孟佗這才徹底的松了一口氣,劉修同意了他的工作計劃,就等于接受了他這個涼州刺史,他暫時安全了。他躬了躬身,又道:“佗有一不情之請,還望衛將軍允可。”
“你說,如果我能做到的,自然不會推脫。”
“我中年得子,管教不嚴,如今我又將遠赴冀縣,只怕此子疏于管教,必成劣器。犬子崇拜將軍久矣,希望將軍能收入府中,做一小童,侍奉將軍左右,也能朝夕得將軍虎威薰染,也許將來能小有成就。”
劉修眼珠一轉,知道孟佗這是進一步向他表忠心,把兒子放在這兒做人質了。這家伙果然殺伐果斷,心機夠狠啊。“哈哈,你不怕我將令郎教壞了,我是求之不得啊。”
“多謝將軍。”孟佗轉身示意了一下孟達,孟達連忙趕上前給劉修施禮。
盧植看著眼前這個皮笑肉不笑的小黃門左豐,不禁勃然大怒:“國家捉襟見肘,軍餉都沒有發全,你居然向我索賄?”他猛的站了起來,一揮衣袖:“滾!再敢胡言亂語,休怪我砍下你的首級,示于軍中。”

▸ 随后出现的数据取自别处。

(* ===== verification/TvecProbe.v ===== *)
(** * The mtvec MODE probe

    src/mtvec-mode-war/mmw_main.c: which MODE encodings mtvec accepts, on the
    harts of Warl.  Its trap entry runs only if a CSR access traps, which on
    such a hart none does. *)

From Stdlib Require Import ZArith Lia String.
From stdpp Require Import base list.
From S2P Require Import Prelude Uart Hart Run View Pmp PmpEdge Warl CsrProbes.

(** [~3UL]; [ALL_ONES & ~3UL]. *)
Definition BASE_MASK : Z := u64 (Z.lnot 3).
Definition ONES_BASE : Z := Z.land ALL_ONES BASE_MASK.

(** [mmw_regs] and the counters at boot. *)
Definition mmw_boot_glob : pglob := PGlob (replicate 5 0) 0 0 14695981039346656037.

Section Program.
Context {U H : Type} `{!UartDev U, !HartDev H}.
Abbreviation W := (world U H pglob).
Context (trap_entry save_addr : Z).

Definition read_mtvec : prog W Z := csrr "mtvec".
Definition write_mtvec (v : Z) : prog W unit := csrw "mtvec" v.

Definition handler_base : Z := Z.land trap_entry BASE_MASK.

Definition mmw_baseline : prog W (Z * Z) :=
  mstatus <- read_mstatus ;;
  wcheck (Z.land mstatus MSTATUS_MIE =? 0) "mstatus.MIE set at boot" ;;
  boot_mtvec <- read_mtvec ;;
  boot_mstatus <- read_mstatus ;;
  uputs "boot: mtvec=" ;; uart_put_hex boot_mtvec ;;
  uputs " mstatus=" ;; uart_put_hex boot_mstatus ;; uputs "\n" ;;
  digest64 boot_mtvec ;; digest64 boot_mstatus ;;
  ret (boot_mtvec, boot_mstatus).

Definition mmw_install : prog W Z :=
  csrw "mtvec" handler_base ;;
  csrw "mscratch" save_addr ;;
  mtvec <- csrr "mtvec" ;;
  uputs "trap: mtvec=" ;; uart_put_hex mtvec ;; uputs "\n" ;;
  digest64 mtvec ;;
  wcheck (mtvec =? handler_base) "mtvec did not take the handler address" ;;
  ret mtvec.

Definition mmw_phase1 (mtvec : Z) : prog W unit :=
  write_mtvec ALL_ONES ;;
  ones_rb <- read_mtvec ;;
  uputs "phase1 ones: mtvec=" ;; uart_put_hex ones_rb ;; uputs "\n" ;;
  digest64 ALL_ONES ;; digest64 ones_rb ;;
  wcheck (ones_rb =? mtvec) "phase 1: reserved-MODE write was not fully ignored" ;;
  write_mtvec ONES_BASE ;;
  ones_rb <- read_mtvec ;;
  uputs "phase1 ones-base: mtvec=" ;; uart_put_hex ones_rb ;; uputs "\n" ;;
  digest64 ONES_BASE ;; digest64 ones_rb ;;
  wcheck (ones_rb =? ONES_BASE) "phase 1: all-ones BASE with MODE=0 did not stick".

(** One mode: the tag, the mode bits, the two messages. *)
Definition mmw_mode (tag : string) (mode : Z) (msg_mode msg_base : string) : prog W unit :=
  let written := Z.lor handler_base mode in
  write_mtvec written ;;
  rb <- read_mtvec ;;
  uputs tag ;; uart_put_hex written ;;
  uputs " readback=" ;; uart_put_hex rb ;; uputs "\n" ;;
  digest64 written ;; digest64 rb ;;
  wcheck (Z.land rb 3 <=? 1) msg_mode ;;
  wcheck (Z.land rb BASE_MASK =? handler_base) msg_base.

Definition mmw_phase2 : prog W unit :=
  mmw_mode "phase2 vectored: written=" 1 "phase 2: vectored MODE read back reserved" "phase 2: vectored BASE changed" ;;
  mmw_mode "phase2 direct: written=" 0 "phase 2: direct MODE read back reserved" "phase 2: direct BASE changed".

Definition mmw_phase3 (boot_mtvec boot_mstatus : Z) : prog W unit :=
  write_mtvec boot_mtvec ;;
  rest_rb <- read_mtvec ;;
  mstatus <- read_mstatus ;;
  uputs "restored: mtvec=" ;; uart_put_hex rest_rb ;;
  uputs " mstatus=" ;; uart_put_hex mstatus ;; uputs "\n" ;;
  digest64 rest_rb ;; digest64 mstatus ;;
  wcheck (rest_rb =? boot_mtvec) "mtvec did not restore to the boot value" ;;
  wcheck (mstatus =? boot_mstatus) "mstatus changed during run".

(** Trap count, counters, digest and verdict are those of mwr_main.c. *)
Definition mmw_tail : prog W unit := mwr_tail.

Definition mmw_body : prog W unit :=
  uputs "mtvec-mode-war: mtvec MODE WARL write/readback probe\n" ;;
  boot <- mmw_baseline ;;
  mtvec <- mmw_install ;;
  mmw_phase1 mtvec ;;
  mmw_phase2 ;;
  mmw_phase3 boot.1 boot.2 ;;
  mmw_tail.
Definition mmw_main : prog W unit := uart_init ;; mmw_body.
End Program.

(** ** The run *)

Section Runs.
Context {U H : Type} `{!UartDev U, !UartSpec U, !HartDev H, !WarlSpec H} (trap_entry save_addr : Z).
Abbreviation names := ["mtvec"; "mscratch"; "mstatus"]%string.
Abbreviation vr := (vruns (U:=U) (H:=H) (G:=pglob) (lcv names)).
Abbreviation sv := (replicate 5 0).
Abbreviation hb := (handler_base trap_entry).
Abbreviation lg := (legal "mtvec").

(** mtvec after each write, from the boot value [t]. *)
Definition tv_set (t : Z) : Z := lg t hb.
Definition tv_ones (t : Z) : Z := lg (tv_set t) ALL_ONES.
Definition tv_base (t : Z) : Z := lg (tv_ones t) ONES_BASE.
Definition tv_vec (t : Z) : Z := lg (tv_base t) (Z.lor hb 1).
Definition tv_dir (t : Z) : Z := lg (tv_vec t) (Z.lor hb 0).
Definition tv_rest (t : Z) : Z := lg (tv_dir t) t.


Hypothesis Hte : is_u64 trap_entry.
Lemma hb_u64 : is_u64 hb.
Proof. apply land_u64; [exact Hte|apply u64_range]. Qed.
Lemma mode_u64 m : is_u64 m -> is_u64 (Z.lor hb m).
Proof. intros Hm. apply lor_u64; [apply hb_u64|exact Hm]. Qed.
Lemma tv_u64 o x : is_u64 (lg o x).
Proof. apply legal_u64. Qed.
Hint Resolve hb_u64 mode_u64 tv_u64 : word.

Definition mode_text (tag : string) (mode o : Z) (msg_mode msg_base : string) : list Z :=
  lit tag ++ fmt_hex (Z.lor hb mode) ++ lit " readback=" ++ fmt_hex (lg o (Z.lor hb mode)) ++ lit "\n" ++
  chk (Z.land (lg o (Z.lor hb mode)) 3 <=? 1) msg_mode ++ chk (Z.land (lg o (Z.lor hb mode)) BASE_MASK =? hb) msg_base.
Definition mode_checks (mode o : Z) : list bool :=
  [Z.land (lg o (Z.lor hb mode)) 3 <=? 1; Z.land (lg o (Z.lor hb mode)) BASE_MASK =? hb].

Lemma mmw_baseline_runs t s m d bs n c : is_u64 t -> is_u64 m ->
  vr mmw_baseline (LV [t; s; m] d) (ws sv bs n c) (t, m)
    (chk (mie_clear m) "mstatus.MIE set at boot" ++ lit "boot: mtvec=" ++ fmt_hex t ++ lit " mstatus=" ++ fmt_hex m ++ lit "\n")
    (LV [t; s; m] d) (ws sv (bs ++ [mie_clear m]) (n + 1) (fold_left fnv_word [t; m] c)).
Proof. intros Ht Hm. unfold mmw_baseline, read_mtvec, mie_clear. cbn [fold_left]. lblock. Qed.

Lemma mmw_install_runs t s m d bs n c :
  vr (mmw_install trap_entry save_addr) (LV [t; s; m] d) (ws sv bs n c) (tv_set t)
    (lit "trap: mtvec=" ++ fmt_hex (tv_set t) ++ lit "\n" ++ chk (tv_set t =? hb) "mtvec did not take the handler address")
    (LV [tv_set t; legal "mscratch" s save_addr; m] d) (ws sv (bs ++ [tv_set t =? hb]) (n + 1) (fold_left fnv_word [tv_set t] c)).
Proof. unfold mmw_install, tv_set. cbn [fold_left]. lblock. Qed.

Lemma mmw_phase1_runs t s m d bs n c :
  vr (mmw_phase1 (tv_set t)) (LV [tv_set t; s; m] d) (ws sv bs n c) tt
    (lit "phase1 ones: mtvec=" ++ fmt_hex (tv_ones t) ++ lit "\n" ++
     chk (tv_ones t =? tv_set t) "phase 1: reserved-MODE write was not fully ignored" ++
     lit "phase1 ones-base: mtvec=" ++ fmt_hex (tv_base t) ++ lit "\n" ++
     chk (tv_base t =? ONES_BASE) "phase 1: all-ones BASE with MODE=0 did not stick")
    (LV [tv_base t; s; m] d)
    (ws sv (bs ++ [tv_ones t =? tv_set t; tv_base t =? ONES_BASE]) (n + 1 + 1) (fold_left fnv_word [ALL_ONES; tv_ones t; ONES_BASE; tv_base t] c)).
Proof. unfold mmw_phase1, read_mtvec, write_mtvec, tv_base, tv_ones. cbn [fold_left]. lblock. Qed.

Lemma mmw_mode_runs tag mode m1 m2 o s m d bs n c : no_nul (c_lit tag) = true -> no_nul (c_lit m1) = true -> no_nul (c_lit m2) = true ->
  is_u64 mode ->
  vr (mmw_mode trap_entry tag mode m1 m2) (LV [o; s; m] d) (ws sv bs n c) tt (mode_text tag mode o m1 m2)
    (LV [lg o (Z.lor hb mode); s; m] d)
    (ws sv (bs ++ mode_checks mode o) (n + 1 + 1) (fold_left fnv_word [Z.lor hb mode; lg o (Z.lor hb mode)] c)).
Proof.
  intros H0 H1 H2 Hm. unfold mmw_mode, read_mtvec, write_mtvec, mode_text, mode_checks. cbn [fold_left]. cbv zeta. eapply vruns_conv.
  - do 2 lstep. eapply vruns_bind; [apply vruns_prints, prints_lit, H0|].
    eapply vruns_bind; [apply vruns_prints, prints_hex, mode_u64, Hm|]. do 5 lstep.
    eapply vruns_bind; [apply wcheck_counts, H1|]. apply wcheck_counts, H2.
  - reflexivity.
  - reflexivity.
  - reflexivity.
  - now rewrite <-app_assoc.
Qed.

Lemma mmw_phase3_runs t o s m d bs n c : is_u64 t -> is_u64 m ->
  vr (mmw_phase3 t m) (LV [o; s; m] d) (ws sv bs n c) tt
    (lit "restored: mtvec=" ++ fmt_hex (lg o t) ++ lit " mstatus=" ++ fmt_hex m ++ lit "\n" ++
     chk (lg o t =? t) "mtvec did not restore to the boot value" ++ chk (m =? m) "mstatus changed during run")
    (LV [lg o t; s; m] d) (ws sv (bs ++ [lg o t =? t; m =? m]) (n + 1 + 1) (fold_left fnv_word [lg o t; m] c)).
Proof. intros Ht Hm. unfold mmw_phase3, read_mtvec, write_mtvec. cbn [fold_left]. lblock. Qed.

Definition mmw_checks (t m : Z) : list bool :=
  [mie_clear m; tv_set t =? hb; tv_ones t =? tv_set t; tv_base t =? ONES_BASE] ++
  mode_checks 1 (tv_base t) ++ mode_checks 0 (tv_vec t) ++ [tv_rest t =? t; m =? m].
Definition mmw_fed (t m : Z) : list Z :=
  [t; m; tv_set t; ALL_ONES; tv_ones t; ONES_BASE; tv_base t; Z.lor hb 1; tv_vec t; Z.lor hb 0; tv_dir t; tv_rest t; m; 0].
Definition mmw_log (t m : Z) : list Z :=
  lit "mtvec-mode-war: mtvec MODE WARL write/readback probe\n" ++ chk (mie_clear m) "mstatus.MIE set at boot" ++
  lit "boot: mtvec=" ++ fmt_hex t ++ lit " mstatus=" ++ fmt_hex m ++ lit "\ntrap: mtvec=" ++ fmt_hex (tv_set t) ++ lit "\n" ++
  chk (tv_set t =? hb) "mtvec did not take the handler address" ++
  lit "phase1 ones: mtvec=" ++ fmt_hex (tv_ones t) ++ lit "\n" ++
  chk (tv_ones t =? tv_set t) "phase 1: reserved-MODE write was not fully ignored" ++
  lit "phase1 ones-base: mtvec=" ++ fmt_hex (tv_base t) ++ lit "\n" ++
  chk (tv_base t =? ONES_BASE) "phase 1: all-ones BASE with MODE=0 did not stick" ++
  mode_text "phase2 vectored: written=" 1 (tv_base t) "phase 2: vectored MODE read back reserved" "phase 2: vectored BASE changed" ++
  mode_text "phase2 direct: written=" 0 (tv_vec t) "phase 2: direct MODE read back reserved" "phase 2: direct BASE changed" ++
  lit "restored: mtvec=" ++ fmt_hex (tv_rest t) ++ lit " mstatus=" ++ fmt_hex m ++ lit "\n" ++
  chk (tv_rest t =? t) "mtvec did not restore to the boot value" ++
  lit "traps: count=0\nchecks: 10 mismatches: " ++ fmt_dec (nfalse (mmw_checks t m)) ++
  lit "\ndigest: " ++ fmt_hex (fold_left fnv_word (mmw_fed t m) 14695981039346656037) ++ lit "\n" ++
  (if forallb id (mmw_checks t m) then lit "RESULT: PASS\n" else lit "RESULT: FAIL\n").

Lemma mmw_main_sends t s m d : is_u64 t -> is_u64 m ->
  vmain_sends (U:=U) (lcv names) (mmw_main trap_entry save_addr) (LV [t; s; m] d) mmw_boot_glob (mmw_log t m)
    (fun v gl => lv_test v = (if forallb id (mmw_checks t m) then FINISHER_PASS else d) /\
       look names "mtvec" (lv v) = Some (tv_rest t) /\ fails gl = nfalse (mmw_checks t m)).
Proof.
  intros Ht Hm. apply vmain_sends_intro.
  - eexists _, _, (ws _ (mmw_checks t m) _ _). split; [|split].
    + unfold mmw_body. change mmw_boot_glob with (ws sv [] 0 14695981039346656037). lstep.
      eapply vhalts_bind; [now apply mmw_baseline_runs|]. cbn beta. eapply vhalts_bind; [apply mmw_install_runs|]. cbn beta.
      eapply vhalts_bind; [apply mmw_phase1_runs|]. eapply vhalts_bind.
      { unfold mmw_phase2. eapply vruns_bind; [apply mmw_mode_runs; [reflexivity..|u64c]|]. apply mmw_mode_runs; [reflexivity..|u64c]. }
      cbn [fst snd]. eapply vhalts_bind; [now apply mmw_phase3_runs|]. fold (tv_vec t) (tv_dir t) (tv_rest t).
      match goal with |- vhalts _ _ _ (ws _ ?bs _ _) _ _ _ => replace bs with (mmw_checks t m) by (unfold mmw_checks; cbn [app]; now rewrite <-!app_assoc) end.
      apply mwr_tail_halts; [lia|cbn; lia].
    + unfold mmw_log, mmw_fed. fold (tv_vec t) (tv_dir t) (tv_rest t). cbn [fold_left]. rewrite Z.eqb_refl. cbn [chk].
      generalize (fmt_dec (nfalse (mmw_checks t m))). intros. unfold mode_text. text_eq.
    + split_and!; reflexivity.
  - unfold mmw_log, mode_text. warl_bytes.
Qed.
End Runs.

(** ** The verdict *)

Section Verdict.
Context {U H : Type} `{!UartDev U, !UartSpec U, !HartDev H, !WarlSpec H} (trap_entry save_addr : Z).
Hypothesis Hte : is_u64 trap_entry.
(** Direct and vectored mode are provided, with any base. *)
Hypothesis Hmode : forall o x, is_u64 x -> Z.land x 3 <= 1 -> legal "mtvec" o x = x.
Abbreviation hb := (handler_base trap_entry).

Lemma hb_mode : Z.land hb 3 = 0.
Proof.
  unfold handler_base. rewrite <-Z.land_assoc. change (Z.land BASE_MASK 3) with 0. apply Z.land_0_r.
Qed.
Lemma hb_masked m : Z.land m BASE_MASK = 0 -> Z.land (Z.lor hb m) BASE_MASK = hb.
Proof.
  intros Hm. rewrite Z.land_lor_distr_l, Hm, Z.lor_0_r. unfold handler_base. rewrite <-Z.land_assoc.
  now change (Z.land BASE_MASK BASE_MASK) with BASE_MASK.
Qed.
Lemma mode_bits m : Z.land m 3 = m -> Z.land (Z.lor hb m) 3 = m.
Proof. intros Hm. now rewrite Z.land_lor_distr_l, hb_mode, Z.lor_0_l. Qed.

Lemma mode_checks_ok m o : is_u64 m -> m <= 1 -> Z.land m 3 = m -> Z.land m BASE_MASK = 0 ->
  legal "mtvec" o (Z.lor hb m) = Z.lor hb m /\ mode_checks trap_entry m o = [true; true].
Proof.
  intros Hu Hm H3 Hb. assert (legal "mtvec" o (Z.lor hb m) = Z.lor hb m) as E.
  { apply Hmode; [now apply mode_u64|]. rewrite mode_bits by exact H3. exact Hm. }
  split; [exact E|]. unfold mode_checks. rewrite E, mode_bits, hb_masked, Z.eqb_refl by assumption.
  destruct (Z.leb_spec m 1); [reflexivity|lia].
Qed.

Lemma mmw_checks_eq t m : is_u64 t -> Z.land t 3 <= 1 ->
  forallb id (mmw_checks trap_entry t m) = mie_clear m && (legal "mtvec" hb ALL_ONES =? hb) /\ tv_rest trap_entry t = t.
Proof.
  intros Ht Htm. assert (tv_set trap_entry t = hb) as E1.
  { apply Hmode; [now apply hb_u64|]. rewrite hb_mode. lia. }
  assert (tv_base trap_entry t = ONES_BASE) as E2 by (apply Hmode; [u64c|vm_compute; discriminate]).
  assert (tv_rest trap_entry t = t) as E3 by now apply Hmode.
  split; [|exact E3]. unfold mmw_checks.
  destruct (mode_checks_ok 1 (tv_base trap_entry t)) as [_ ->]; [u64c|lia|reflexivity..|].
  destruct (mode_checks_ok 0 (tv_vec trap_entry t)) as [_ ->]; [u64c|lia|reflexivity..|].
  unfold tv_ones. rewrite E1, E2, E3, !Z.eqb_refl. cbn [app forallb id]. now rewrite !andb_true_r.
Qed.

End Verdict.

(** ** The theorem at work *)

(** The emulator drops a write with a reserved MODE; another hart makes it
    direct. *)
Definition tvec_drop (c : string) (o x : Z) : Z := if String.eqb c "mtvec" && (1 <? Z.land x 3) then o else x.
Definition tvec_clear (c : string) (o x : Z) : Z := if String.eqb c "mtvec" && (1 <? Z.land x 3) then Z.land x BASE_MASK else x.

左豐的眼角一陣陣的抽搐,他興沖沖的從洛陽走來,一路經過好多人的軍營,就連驃騎將軍董重都沒對他客客氣氣的,送了他一筆厚禮,沒想到在盧植這兒觸了這么大一個霉頭。他冷笑一聲,用尖利的嗓子說道:“盧中郎,你重兵在據,卻久攻不下,陛下不解,派我來看看,你又何必如此拒人于千里之外?我左豐雖然只是一個小小的宦官,可我卻帶了陛下的詔的。”
“陛下的詔里有讓你要錢的嗎?”盧植氣不打一處來,他的聲音要很洪亮,這一發怒,更是如黃鐘大呂,振人心魄,左豐雖然硬撐著,可臉色卻還是禁不住發白了。再一看盧植那怒發沖冠,怒不可逷的架勢,再想想自己那個死得莫名其妙的兄長左昌,心道還是不要和這倔頭硬頂,萬一他發了火,和他學生劉修一樣拿刀砍人,自己還真是白死了。
左豐越想越怕,說了兩句場面話,掉頭就走,一刻不留的逃出了盧植的軍營。
“先生,我帶幾個人趕上去。”劉備湊了過來,輕聲說道。
“趕過去?趕過去干什么?送他錢財,我沒有。”盧植余怒未消,大聲喝道:“這個閹貨,索賄居然索到我的頭上來了,且莫說我沒錢。就算我有錢,寧可發給將士們也不會給他。”
劉備苦笑一聲:“先生,左豐來意不善,先生就算沒錢給他。又何必得罪他?他回到洛陽,又怎么會不在天子面前中傷先生?更何況,他的兄長左昌雖是死在袁術手上,卻與德然有說不清的干系,他不敢惹德然,卻會把這帳算在先生頭上。既然如此,不如讓我趕上去殺了他,如今亂兵四起。想必也沒人能找到證據…”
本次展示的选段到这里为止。